__Material for the task__:
(** Where a pattern matches at a character, the match either spans
    characters and the pattern can eat that one, or it spans none and the
    pattern can skip before it. *)
Lemma run_first r c :
  forall i g k m,
    nth_error s i = Some c ->
    run U s r i g k = Some m ->
    exists j g', k j g' = Some m /\ j <= List.length s /\
      ((i < j /\ eats U r c = true) \/ (j = i /\ skips U r c = true)).
Proof.
  assert (Hone : forall (p : N -> bool) i g (k : cont) m,
            nth_error s i = Some c -> one_char s p i g k = Some m ->
            exists j g', k j g' = Some m /\ j <= List.length s /\
              ((i < j /\ p c = true) \/ (j = i /\ false = true))).
  { intros p i g k m Hc H. apply one_char_inv in H. destruct H as (d & Hd & Hp & Hk).
    pose proof (nth_error_lt _ _ Hc) as Hi.
    assert (d = c) by congruence. subst d.
    exists (S i), g. repeat split; auto. }
  induction r as [ |d| |items|items|a IHa b IHb|a IHa b IHb|greedy lo hi a IHa|n a IHa|a IHa
                 | | | | | ]; intros i g k m Hc H;
    pose proof (nth_error_lt _ _ Hc) as Hi; cbn [run eats skips] in *.
  - exists i, g. repeat split; auto; lia.
  - apply Hone in H; auto.
  - apply Hone in H; auto.
  - apply Hone in H; auto.
  - apply Hone in H; auto.
  - apply IHa in H; auto. destruct H as (j & g' & Hk & Hlen & [[Hlt He]|[-> Hs]]).
    + apply run_inv in Hk; auto. destruct Hk as (j2 & g2 & Hj2 & Hlen2 & Hk2).
      exists j2, g2. repeat split; auto. left. split; [lia|]. now rewrite He.
    + apply IHb in Hk; auto. destruct Hk as (j2 & g2 & Hk2 & Hlen2 & [[Hlt He]|[-> Hs2]]).
      * exists j2, g2. repeat split; auto. left. split; [lia|].
        rewrite Hs, He. cbn. apply orb_true_r.
      * exists i, g2. repeat split; auto. right. split; [reflexivity|]. now rewrite Hs, Hs2.
  - destruct (run U s a i g k) eqn:E.
    + injection H as <-. apply IHa in E; auto.
      destruct E as (j & g' & Hk & Hlen & [[Hlt He]|[-> Hs]]).
      * exists j, g'. repeat split; auto. left. split; [lia|]. now rewrite He.
      * exists i, g'. repeat split; auto. right. split; [reflexivity|]. now rewrite Hs.
    + apply IHb in H; auto.
      destruct H as (j & g' & Hk & Hlen & [[Hlt He]|[-> Hs]]).
      * exists j, g'. repeat split; auto. left. split; [lia|]. rewrite He. apply orb_true_r.
      * exists i, g'. repeat split; auto. right. split; [reflexivity|].
        rewrite Hs. apply orb_true_r.
  - apply rounds_first with (a := a) (c := c) in H; auto.
    + destruct H as (j & g' & Hk & Hlen & [[Hlt He]|[-> Hs]]).
      * exists j, g'. repeat split; auto.
      * exists i, g'. repeat split; auto. right. split; [reflexivity|].
        apply Nat.eqb_eq. lia.
    + intros i0 g0 k0 m0 Hi0 H0. eapply run_inv; eassumption.
  - apply IHa in H; auto. destruct H as (j & g' & Hk & Hlen & Hcase).
    exists j, ((n, (i, j)) :: g'). repeat split; auto.
  - destruct (run U s a i g (accept)) as [m'|] eqn:E; [|discriminate].
    apply IHa in E; auto. destruct E as (j & g' & _ & _ & Hcase).
    exists i, (m_groups m'). repeat split; auto; [lia|]. right. split; [reflexivity|].
    destruct Hcase as [[_ ->]|[_ ->]]; [reflexivity|apply orb_true_r].
  - destruct i; [|discriminate]. exists 0, g. repeat split; auto; lia.
  - destruct (at_bol s i); [|discriminate]. exists i, g. repeat split; auto; lia.
  - unfold at_eol in H. rewrite Hc in H.
    destruct (c =? newline)%N eqn:E; [|discriminate]. exists i, g. repeat split; auto; lia.
  - destruct (boundary U s i); [|discriminate]. exists i, g. repeat split; auto; lia.
  - destruct (boundary U s i); [discriminate|]. exists i, g. repeat split; auto; lia.
Qed.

__Your goal__: Write out once more the lines above beginning at the line with "destruct Hcase as"; continue through the final line and stop there.

__Answer box__:
    destruct Hcase as [[_ ->]|[_ ->]]; [reflexivity|apply orb_true_r].
  - destruct i; [|discriminate]. exists 0, g. repeat split; auto; lia.
  - destruct (at_bol s i); [|discriminate]. exists i, g. repeat split; auto; lia.
  - unfold at_eol in H. rewrite Hc in H.
    destruct (c =? newline)%N eqn:E; [|discriminate]. exists i, g. repeat split; auto; lia.
  - destruct (boundary U s i); [|discriminate]. exists i, g. repeat split; auto; lia.
  - destruct (boundary U s i); [discriminate|]. exists i, g. repeat split; auto; lia.
Qed.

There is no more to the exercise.